Leer poesía, leer realmente un libro de poesía como el de Silvia, penetrar en sus misterios —al menos para mí— exige tanto esfuerzo como leer La guerra y la paz. Porque el poeta nos observa, y, mientras mira el infinito, nos exige el desamparo. Los lectores de poesía lo saben, lo saben y se entregan alegremente a estas soledades. Algunos psicoanalistas, sobre todo los de trincheras también lo saben. Lo saben y escriben poesía.
HOSPITAL DE TIGRE
En la poesía, como en el arte en general, no se trata de abarcar áreas enormes de la cultura. Hay que excavar justamente allí donde a cada uno le toca, en el Hospital de Tigre como en el caso de Silvia. Excavar y profundizar allí es eso lo que ha hecho todos estos años. Luego, buscar las galerías que nos comuniquen, que transmitan, que contagien; eso es lo que está haciendo ahora, esta noche, con ustedes.

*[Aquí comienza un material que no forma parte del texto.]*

(* ===== verification/Prelude.v ===== *)
(** * A verification of kvrocks-controller

    kvrocks-controller manages clusters of the kvrocks key-value store.  Its web
    UI (TypeScript and React, webui/src/app/) lists and edits namespaces, clusters,
    shards and nodes through a REST interface; its server (Go, server/) answers it
    from a store (store/) that several engines can hold, and a controller
    (controller/) probes the nodes, replaces failed masters and completes
    migrations; a command line client (cmd/client/) offers the same as the web UI.
    This development models the web UI as a whole and, behind it, the server from
    the routes down to the storage engines and their elections, the controller, the
    raft engine, the start of the process and the command line client.

    ** Program and model

    The language:
    - [Prelude]: notations, tactics, the hint database [kvc], lemmas on lists,
      stable sorting ([Array.prototype.sort]).
    - [JsString], [JsNumber], [JsValue]: the string, number and value operations
      the sources use (trim, split, includes, parseInt, Number, property access,
      truthiness, strict equality, comparison, JSON).  Strings are sequences of
      code units below 256 (the bullets and crosses of the views are written in
      ASCII); numbers are NaN, the infinities and rationals, so
      rounding beyond 2^53 is not modelled.
    - [Collate]: sorting with a comparator and localeCompare.  The collation of
      the browser is the class [Collation] (what ECMAScript asks of it); theorems
      hold for every instance, and the order of code units is one.
    - [Effects]: an asynchronous handler is a program [prog S A] that awaits
      requests, updates the state of its component, asks for confirmation and emits
      outputs.  [run] executes it against a server, [wp] is its weakest
      precondition over all answers, [exec] and [eval] its result against a server
      that answers by a function, [settle] the part up to the next await, the unit
      of atomicity of the event loop; [promise_all] runs tasks whose awaits and
      whose updates of a state they share interleave in the order of a schedule, and
      theorems quantify over all schedules; [locally] gives such tasks the variables
      of the function around them.
    - [View]: what a render returns (elements, texts, links, disabled and open
      flags, event handlers; no styling), components, and their reachable
      configurations: a user can only cause events the current view offers, and
      answers arrive in any order.

    The server (Go):
    - [Slots] models store/slot.go; [GoShard] the shard record, its JSON and the
      migration of slots; [GoCluster] the rest of store/cluster.go,
      store/cluster_shard.go and store/cluster_node.go: new and imported clusters,
      nodes, shards, promotion, and the reading of what the nodes reply.  Errors
      are a sum; a Go panic is the error [ErrPanic].
    - [GoJson] models the MarshalJSON and UnmarshalJSON functions of store/.
    - [GoEngine]: the interface of a storage engine is the class [Engine] with
      the laws [EngineLaws]; the in-memory engine (store/engine/engine_inmemory.go)
      and the data store of the raft engine (store/engine/raft/store.go) are
      instances.  It also has the keys of store/helper.go.
    - [GoStore] models store/store.go over any engine, with a map of maps as its
      abstract specification ([represents], [spec_op]).
    - [GoFaults] models store/store.go again with every error of the engine: the
      interface is [FEngine], calls are a state and error monad, and [FEngineLaws]
      says what a failing engine guarantees.  [GoEngines] models the data operations
      of the engines for etcd, consul, postgresql and zookeeper, whose services are
      classes with their documented behaviour as laws.
    - [GoController] models controller/cluster.go: probing, failure counts,
      failover, the takeover of a newer topology, the migration loop.
    - [GoServer] models server/api/, server/middleware/, server/helper/ and the
      routes of server/route.go, one definition per handler; [serve] is the whole
      server as the web UI sees it.
    - [GoTopology] has the invariant of clusters and its steps, [GoProgress] what
      the controller achieves.
    - [GoSync] models the commands sent to the nodes (store/cluster_node.go,
      store/cluster.go), the synchronization, and the ticks of the probe and
      migration loops of controller/cluster.go.
    - [GoLeader] models controller/controller.go: the table of cluster checkers and
      the goroutines that follow the leadership and the events, as steps of a
      process among others; each read of the leadership, each listing and each change
      of the table is a step of its own ([sync_phase], [cstep]); and the redirect of
      followers in server/middleware/middleware.go.
    - [GoElect] models the elections of the engines for etcd, zookeeper, consul and
      postgresql, and their [New], [IsReady] and [Close]: a step relation over the
      places where the goroutines of each engine wait.  What the controller relies
      on is the class [Elector] with the laws [ElectorLaws], which the four meet, as
      they do [AlertElector], that their goroutines do not block one another;
      [pstep] is a process of an engine and a controller, [world] several processes
      over one service.
    - [GoStart] models cmd/server/main.go, config/config.go, server/server.go,
      logger/logger.go, util/network.go, the life of the controller
      (controller/controller.go) and the counters of requests (metrics/setup.go,
      server/middleware/middleware.go).  [SlotTable] is the table of util/slot.go.
    - [GoRaft] models store/engine/raft/: configuration, start and replay,
      application of entries, snapshots, proposals and leadership.  The etcd raft
      library is outside: what it hands over and its errors are arguments.
      [GoRaftApi] models server/api/raft.go.
    - [GoClient] models cmd/client/: every command, its checks, its request and what
      it prints.

    The web UI (TypeScript):
    - [Api] models lib/api.ts, one definition per function; with the routes of
      server/route.go as a table.  [Url] has what lies between its addresses and the
      paths the server matches, the class [Transport]: an address carries names of
      plain characters unchanged, and lib/api.ts does not escape others.
    - [Utils] models utils.ts.
    - [FormDialog] models ui/formDialog.tsx; a form meets it through the class
      [Form], with the law [LawfulForm]; [FormCreation] models the six forms of
      ui/formCreation.tsx and proves them lawful.
    - [MigrationDialog] and [FailoverDialog] model ui/migrationDialog.tsx and
      ui/failoverDialog.tsx.
    - [NamespacesPage], [NamespacePage], [ClusterPage], [ShardPage] and
      [NodePage] model the pages namespaces/page.tsx, [namespace]/page.tsx,
      clusters/[cluster]/page.tsx, shards/[shard]/page.tsx and
      nodes/[node]/page.tsx, each in the folder of the one before.
    - [SidebarItem] and [Sidebar] model ui/sidebarItem.tsx and ui/sidebar.tsx,
      [Navigation] ui/breadcrumb.tsx and ui/nav-links.tsx, [Theme]
      theme-provider.tsx and ui/banner.tsx.
    - [Landing] models page.tsx, [Site] layout.tsx, not-found.tsx, ui/footer.tsx
      with webui/config.ts and lib/definitions.ts, ui/createCard.tsx,
      ui/emptyState.tsx and ui/loadingSpinner.tsx.
    - [Options] has the types of the options of the list pages, [Styling] the theme
      of the style sheets, webui/tailwind.config.ts.

    Each component file has the state as a record with its setters, the handlers
    in the order of the source, the events with [update], and the view.
    [EndToEnd] runs the client against [serve], [PagesEndToEnd],
    [NamespaceEndToEnd], [ClusterEndToEnd], [ShardEndToEnd] and [NodeEndToEnd] the
    pages of the namespaces, of a namespace, of a cluster, of a shard and of a node.

    ** What is shown

    - End to end, for names that addresses carry unchanged: a mutating call of the
      client returns the empty string exactly when the server has carried it out, and
      the store then is the one the call describes; a failover likewise; the pages of
      the namespaces, of a namespace, of a cluster, of a shard and of a node show
      exactly the store, the rows of a cluster with a right topology hold every slot
      once, and the page of a shard deletes the node of the row.
    - The server: every answer has the type of its route and a failure changes
      nothing; the store implements its abstract map over every lawful engine, and
      over one that fails it does so or reports an error with nothing changed or
      only the event missing, on etcd and consul too; no concurrent update is lost; a stored cluster is read back; in every cluster
      that can arise each slot has one owner and each shard one master; promotion
      and removal of nodes are exact.
    - The controller: a master that keeps failing is replaced at the configured
      number of failures; a round of the migration loop settles what is over; the
      nodes that are behind are sent a text that reads back as the topology; over any
      of the four external engines a process that is elected comes to watch every
      cluster, unless something happened behind its back or it was elected between
      two reads of the leadership (both are predicates of its state), and processes
      that are up to date agree on the leader, which every open one comes to name.
    - The start: the server serves exactly when its configuration is within bounds,
      the engine of its type of store could be made and became ready, and its address
      can be listened on, and its checkers probe as configured; every request is counted once; the table of slots is right, and
      its strings are the shortest.
    - The raft engine: through batches, snapshots, failed writes and restarts in any
      order the processes converge to the state of the committed log, but for the
      keys that never-committed entries of their logs and unsaved snapshots leave
      astray; a change of the peers is proposed exactly when it can be made.
    - The command line client: a regular command is refused or sends exactly the
      request it names, and reports what the server did; the three kinds of command
      lines that are not regular are among the defects.
    - The slot ranges: adding and removing are set operations, the initial
      distribution is a partition, a migration keeps one owner per slot.
    - The client: each call sends its one request, never throws, and reports
      success exactly when the server does; its paths match the server's routes.
    - The forms and dialogs: nothing unvalidated is sent, success and failure are
      reported as they are, and in every reachable state at most one request is in
      flight and the busy flag says so.
    - The validation against the server: slot inputs against the server's parser,
      the migration checks against the server's migration.
    - The pages: loading ends, only reads, leaves the loading state and shows
      consistent data, for every behaviour of the server and every order of
      answers; filters and sorting are exact and stable; deletions do what the
      answer says, or where they do not, a theorem says so.
    - Around the pages: a row of a sidebar deletes what its link opens, the links
      of the layout lead to pages (three of the footer do not), a chosen theme
      survives reloads, the terminal of the landing page types its script to the
      end and stays within it.
    - Defects: theorems that state where the code does not do what it means to:
      the migration flags of the namespace page, the check for a migrating slot,
      the target index 0, the ignored error and the lost update of the deletion of
      namespaces, the laxness of the slot input, the index orders and the links of
      the nodes of a shard, the repeated deletion of a sidebar item; on the server
      the update of a cluster that was created again, the takeover of an equal
      version, the target of a migration after the removal of a shard, the crash
      of the migration loop, the requests a follower carries out, the missed
      changes of the leader and the elections between two of its reads, the names
      that the client does not escape, the updates the raft engine loses, its replay of
      entries that were never committed and the peers it forgets; the dropped errors of
      the store, the wildcards of postgresql and the nodes zookeeper keeps; the engines that cannot
      be closed, the pause of etcd that is none, the panics and the ignored path of
      postgresql, the address of the environment that the file replaces, the
      checkers that outlive the controller; in the command
      line client the ignored option and the removal in capitals.

    ** Fuel and bounds

    The JSON parser has fuel twice the length of the text, more than its calls;
    the decimal printer has fuel for the bits of the number.  Loops of the sources
    run over lists; [count_up] and [loop_count] compute their number of rounds.
    Slots are within 0 and 16383.  Versions and times of the server are 64-bit:
    [wrap64] is the overflow of the version, and theorems that need the next
    version ask for one below 2^63 - 1.

    The steps of [GoLeader] and [GoRaft] are relations; the loops between two waits
    are functions.  The indices of raft are 64-bit ([uint64]); [IsReady] of the
    raft engine answers within ten ticks.

    The elections have no fuel: [pstep] and [cstep] are relations over all
    interleavings, and what a process comes to is shown by a run of its own steps.
    Durations are 64-bit nanoseconds; [served_checkers] gives the largest interval
    that fits.  The table of slots is checked by computation, over all its entries
    and all the strings of one and two characters.

    ** Not modelled

    Class names, inline styles and the transitions of elements, beyond the theme;
    React's scheduling below the level of events; the browser's own validation of
    required fields.  Of the server: the redirects of trailing slashes, pprof, the
    encoders of the log, the registration of the counters, and the exact texts of
    the decoders' errors; the handlers run over engines that do not fail
    ([GoFaults] has the store over engines that do).  The YAML decoder, the URL
    parsers of the browser and of net/http ([Transport]), the clients
    of the external services and the etcd raft library are not part of the
    repository: what they answer are parameters with documented laws, or left free.
    What the nodes reply is the parameter [Replies], and each request sees one set
    of replies.  The operations of the store are atomic, as its locks make them; the
    handlers that read and then write are not, which [no_lost_update] is about.  Of
    the command line client: the parsing of options and the layout of tables, which
    are libraries.  The raft engine does not meet [Elector]: it reads the leader
    from its library at any time and tells of changes at its ticks ([GoRaft],
    [raft_leadership]).  What is left of the files of the web UI are their imports
    and the declarations of properties. *)

From stdpp Require Export base strings list gmap.
From Stdlib Require Export Ascii ZArith QArith Lia Permutation Sorted.
#[global] Open Scope string_scope.
#[global] Open Scope list_scope.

Los poetas de trincheras están medio locos y los psicoanalistas de trincheras están medio poetas por hacer lo que hacen, y todos, absolutamente todos, nos volvemos casi humanos, más que humanos, demasiado humanos en nuestra amenazada humanidad.
Y quiero terminar con la letra de Silvia:
Murió cama cuatro
Se murió la cama
Camas
Camitas vacías
Hamacas,
camas paraguayas
Una sábana cuelga
Se murió
Cama Siete
Se murió tu Nombre
Camas
camitas
velas
veladores
Se murió la cama
nadie asiste al velorio
Hay cien camas menos
un viento suave
golpea tu puerta
No basta una sábana
para cubrir la Falta
Líneas como éstas son razón suficiente o argumento necesario para comenzar la lectura de Hospital de Tigre, de Silvia Manzini.
(*) Centro de Salud Arte y Pensamiento La Puerta, Sánchez de Bustamante 549, Buenos Aires, miércoles 13 de abril de 2011.